Led primarily by Black and and/or queer practitioner-scholars, the diverse ESJ community engages in a vibrant dialogue of the ways in which practices such as yoga, ecstatic dance, somatic psychotherapy, meditation, martial arts, and more are often characterized by cultural appropriation, lack of diversity, and lack of social analysis.
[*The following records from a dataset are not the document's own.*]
(** ** The checksum *)

Lemma land_pow2_test (x k : Z) :
  0 <= k -> negb (Z.land x (2 ^ k) =? 0) = Z.testbit x k.
Proof.
  intros Hk. destruct (Z.testbit x k) eqn:Hbit.
  - destruct (Z.eqb_spec (Z.land x (2 ^ k)) 0) as [Hzero|]; [|reflexivity].
    assert (Hk' : Z.testbit (Z.land x (2 ^ k)) k = true).
    { rewrite Z.land_spec, Hbit, Z.pow2_bits_eqb, Z.eqb_refl by lia. reflexivity. }
    rewrite Hzero, Z.bits_0 in Hk'. discriminate.
  - destruct (Z.eqb_spec (Z.land x (2 ^ k)) 0) as [|Hnonzero]; [reflexivity|].
    exfalso. apply Hnonzero. apply Z.bits_inj'. intros j Hj.
    rewrite Z.land_spec, Z.bits_0, Z.pow2_bits_eqb by lia.
    destruct (Z.eqb_spec k j) as [<-|]; [now rewrite Hbit|apply andb_false_r].
Qed.

Lemma calculateCRC32_bits_step (n : nat) (i c crc : Z) :
  0 < i ->
  calculateCRC32_bits (S n) i c crc
  = calculateCRC32_bits n (Z.shiftr i 1) c (crc_step (negb (Z.land c i =? 0)) crc).
Proof.
  intros Hi. cbn [calculateCRC32_bits].
  destruct (Z.ltb_spec 0 i) as [_|]; [|lia]. reflexivity.
Qed.

(** The bits of the register after one turn. *)
Lemma crc_step_bits (b : bool) (crc j : Z) :
  0 <= j ->
  Z.testbit (crc_step b crc) j
  = if j <? 32
    then xorb (Z.testbit crc (j - 1))
              (xorb (Z.testbit crc 31) b && Z.testbit 0x04c11db7 j)
    else false.
Proof.
  intros Hj. unfold crc_step.
  change 0x80000000 with (2 ^ 31). rewrite land_pow2_test by lia.
  assert (Hshift : Z.testbit (wrap32 (Z.shiftl crc 1)) j
                   = if j <? 32 then Z.testbit crc (j - 1) else false).
  { unfold wrap32. destruct (Z.ltb_spec j 32).
    - rewrite Z.mod_pow2_bits_low, Z.shiftl_spec by lia. reflexivity.
    - apply Z.mod_pow2_bits_high. lia. }
  assert (Hpoly : 32 <= j -> Z.testbit 0x04c11db7 j = false).
  { intros Hhigh. change 0x04c11db7 with (0x04c11db7 mod 2 ^ 32).
    apply Z.mod_pow2_bits_high. lia. }
  assert (Hfeed : (if b then negb (Z.testbit crc 31) else Z.testbit crc 31)
                  = xorb (Z.testbit crc 31) b) by (now destruct b, (Z.testbit crc 31)).
  rewrite Hfeed. destruct (xorb (Z.testbit crc 31) b).
  - rewrite Z.lxor_spec, Hshift. destruct (Z.ltb_spec j 32); [reflexivity|].
    now rewrite Hpoly.
  - rewrite Hshift, xorb_false_r. reflexivity.
Qed.

Lemma uint32_high_bits (x j : Z) : 0 <= x < 2 ^ 32 -> 32 <= j -> Z.testbit x j = false.
Proof.
  intros Hx Hj. rewrite <- (Z.mod_small x (2 ^ 32)) by lia.
  apply Z.mod_pow2_bits_high. lia.
Qed.

Lemma crc_step_range (b : bool) (crc : Z) : 0 <= crc_step b crc < 2 ^ 32.
Proof.
  assert (Hmod : crc_step b crc = crc_step b crc mod 2 ^ 32).
  { apply Z.bits_inj'. intros j Hj. destruct (Z.ltb_spec j 32).
    - now rewrite Z.mod_pow2_bits_low by lia.
    - rewrite Z.mod_pow2_bits_high by lia. rewrite crc_step_bits by lia.
      destruct (Z.ltb_spec j 32); [lia|reflexivity]. }
  rewrite Hmod. apply Z.mod_pos_bound. lia.
Qed.

(** The turn is one-to-one on the register, whatever the two data bits,
    as far as the low bits go: registers that agree below bit [k + 1]
    afterwards agreed below bit [k] before, and were fed the same bit. *)
Lemma crc_step_low_bits (b b' : bool) (s s' k : Z) :
  0 <= k < 32 ->
  (forall j, 0 <= j < k + 1 ->
     Z.testbit (crc_step b s) j = Z.testbit (crc_step b' s') j) ->
  xorb (Z.testbit s 31) b = xorb (Z.testbit s' 31) b' /\
  (forall j, 0 <= j < k -> Z.testbit s j = Z.testbit s' j).
Proof.
  intros Hk Hagree.
  assert (Hfeed : xorb (Z.testbit s 31) b = xorb (Z.testbit s' 31) b').
  { specialize (Hagree 0 ltac:(lia)). rewrite !crc_step_bits in Hagree by lia.
    cbn in Hagree. rewrite !andb_true_r in Hagree. exact Hagree. }
  split; [exact Hfeed|]. intros j Hj.
  specialize (Hagree (j + 1) ltac:(lia)). rewrite !crc_step_bits in Hagree by lia.
  destruct (Z.ltb_spec (j + 1) 32); [|lia].
  replace (j + 1 - 1) with j in Hagree by lia. rewrite Hfeed in Hagree.
  now apply xorb_move_l_r_2 in Hagree; rewrite xorb_assoc, xorb_nilpotent, xorb_false_r in Hagree.
Qed.

Lemma crc_step_inj (b : bool) (s s' : Z) :
  0 <= s < 2 ^ 32 -> 0 <= s' < 2 ^ 32 -> crc_step b s = crc_step b s' -> s = s'.
Proof.
  intros Hs Hs' Heq.
  destruct (crc_step_low_bits b b s s' 31) as [Hfeed Hlow]; [lia|now rewrite Heq|].
  apply Z.bits_inj'. intros j Hj.
  destruct (Z.ltb_spec j 31); [apply Hlow; lia|].
  destruct (Z.eqb_spec j 31) as [->|].
  - now destruct b, (Z.testbit s 31), (Z.testbit s' 31).
  - rewrite !uint32_high_bits by lia. reflexivity.
Qed.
Prominent collaborators of this ethnographic study and the book include Reverend angel Kyodo williams, adrienne maree brown, Patrisse Cullors, Alexis Pauline Gumbs, Staci Haines, Sará King, Rae Johnson, Resmaa Menakem, Zea Leguizamon, Samuel Leguizamon Grant, and Nkem Ndefo, to name a few.
About the author
Sonya E. Pritzker, Associate Professor, University of Alabama, Department of Anthropology, is a linguistic and medical anthropologist, as well as a licensed practitioner of Chinese medicine. Her work focuses on the intersection of language and embodied experience in relation to culturally situated ideologies of race, class, gender, health, and selfhood. Integrating theories and methods from linguistic, psychological, and biocultural medical anthropology, her research emphasizes collaborative and interdisciplinary approaches to advance understanding of human emotion, intimacy, and physical and mental wellbeing. She is a leader in embodied social justice.